Pulse is one of a handful of satellite fairs organized as a supplement to New York’s annual Armory Show. It can read as a bit “up-and-coming” (or ramshackle), but we dig it, since playing it safe is generally pleasing but unmemorable. Ahem, Armory Modern, we’re looking at you.
If you missed all the mayhem this past week, we’ve compiled a few crib notes appropriate for cocktail party banter. It’s all about the trends, you know.
1. Firearms
It’s still guns, guns, and more guns. In what seems like a transparent maneuver to remain macho while making generic social commentary, artists are not giving up on weapon imagery. We saw painting (Andrew Cramer at the ALS Art Wars on Tuesday night), sculpture (Philippe Perrin), and bullet-riddled work on paper (Tom Molloy from Texas). It’s getting a bit Lowman-esque, circa 2005.

Tom Molloy, Lone Star, 2007 - 50 pieces total (Lora Reynolds Gallery, Austin)

Philippe Perrin Beretta 2009, at Sollertis
2. Girly
Unicorns, glitter, streamers, the color pink, tampons, and cake, all of which can devolve into schlock but when done correctly is highly entertaining. Case in point: Vadis Turner’s installation “Reception,” a mock-up of a marriage bed complete with tampon wedding cake and birth control jewelry. She takes cliched womanly accessories and assembles them into something cohesive and clever, but not at all snarky. We are doubtful whether this trend can be attributed to “regressing to a childlike state,” as one might expect in the face of Big, Bad Recession - after all, Japanese youth culture has embraced glitter, candy, and Hello Kitty for years.

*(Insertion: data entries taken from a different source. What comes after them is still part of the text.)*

(** ** The response of the search endpoint *)

(** The value [res.json()] resolves to: an object with optional [docs]
    and [numFound] (a count), or [null]. *)
Inductive Json :=
| JObject (docs : option (list Doc)) (numFound : option N)
| JNull.

(** The body as [res.json()] sees it: valid JSON, or text on which it
    rejects with a [SyntaxError] carrying [syntax_message]. *)
Inductive Body :=
| BJson (j : Json)
| BNotJson (syntax_message : string).

(** How the network settles one [fetch(url)]. *)
Inductive Outcome :=
| NetError (message : string)
| Response (ok : bool) (body : Body).

(** One call of [fetchBooks]: its [AbortController] is identified by
    [rid]; [aborted] records whether [controller.abort()] ran. *)
Record Request := mkRequest {
  rid : nat;
  rquery : jsstr;
  rpage : Z;
  rurl : string;
  aborted : bool
}.

(** ** Component state *)

(** The [useState] cells of [App], the dependencies each effect last
    ran with, the controller the fetch effect's cleanup will abort, the
    [fetchBooks] calls still awaiting the network and the log of every
    request issued. *)
Record State := mkState {
  debouncedQuery : jsstr;
  page : Z;
  results : list Doc;
  numFound : N;
  loading : bool;
  error : option string;
  deps_reset : option jsstr;
  deps_fetch : option (jsstr * Z);
  controller : option nat;
  pending : list Request;
  issued : list Request;
  next_id : nat
}.

Definition set_debouncedQuery (v : jsstr) (s : State) : State :=
  mkState v (page s) (results s) (numFound s) (loading s) (error s)
    (deps_reset s) (deps_fetch s) (controller s) (pending s) (issued s) (next_id s).

Definition set_page (p : Z) (s : State) : State :=
  mkState (debouncedQuery s) p (results s) (numFound s) (loading s) (error s)
    (deps_reset s) (deps_fetch s) (controller s) (pending s) (issued s) (next_id s).

Definition set_results (r : list Doc) (s : State) : State :=
  mkState (debouncedQuery s) (page s) r (numFound s) (loading s) (error s)
    (deps_reset s) (deps_fetch s) (controller s) (pending s) (issued s) (next_id s).

Definition set_numFound (n : N) (s : State) : State :=
  mkState (debouncedQuery s) (page s) (results s) n (loading s) (error s)
    (deps_reset s) (deps_fetch s) (controller s) (pending s) (issued s) (next_id s).

Definition set_loading (b : bool) (s : State) : State :=
  mkState (debouncedQuery s) (page s) (results s) (numFound s) b (error s)
    (deps_reset s) (deps_fetch s) (controller s) (pending s) (issued s) (next_id s).

Definition set_error (e : option string) (s : State) : State :=
  mkState (debouncedQuery s) (page s) (results s) (numFound s) (loading s) e
    (deps_reset s) (deps_fetch s) (controller s) (pending s) (issued s) (next_id s).

Definition set_deps (dr : option jsstr) (df : option (jsstr * Z)) (s : State) : State :=
  mkState (debouncedQuery s) (page s) (results s) (numFound s) (loading s) (error s)
    dr df (controller s) (pending s) (issued s) (next_id s).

We spotted other girly accoutrements at Mixed Greens and Marx + Zavaterro galleries.

Vadis Turner "Reception" at Pulse Art Fair (c) Kelsey Keith

Vadis Turner "Reception" at Pulse Art Fair (c) Kelsey Keith
3. Globbed-on paint
San Diego artist Allison Schulnik’s paintings at Mark Moore nailed another trend, what we’ll call “painting as sculpture,” with slathered, globbed-on paint built up the canvas rendering it almost three-dimensional. Schulnik’s versions are what New York magazine calls “bad genre paintings”: clown portraits, flower vases, black-light tigers. And this formula of getting back to painting while simultaneously making fun of it has been fiscally successful: we hear Charles Saatchi owns some pieces and that Mark Moore sold so many she had to send more from her studio. The first version we saw was a collection by Clemens Krauss at fellow Pulse booth DNA Gallery back in Miami; Kim Dorland at Angell is working in a similar vein.

Detail of Allison Schulnik painting at Mark Moore Gallery

Kim Dorland canvases at Angell Gallery booth
***SPOTTED: At Chelsea dive bar Billy Mac’s, artists Nate Lowman, Mika Rottenberg, and Dan Colen at a no-frills after party for Nicole Klagsbrun’s Adam McEwen exhibition “Switch and Bait.”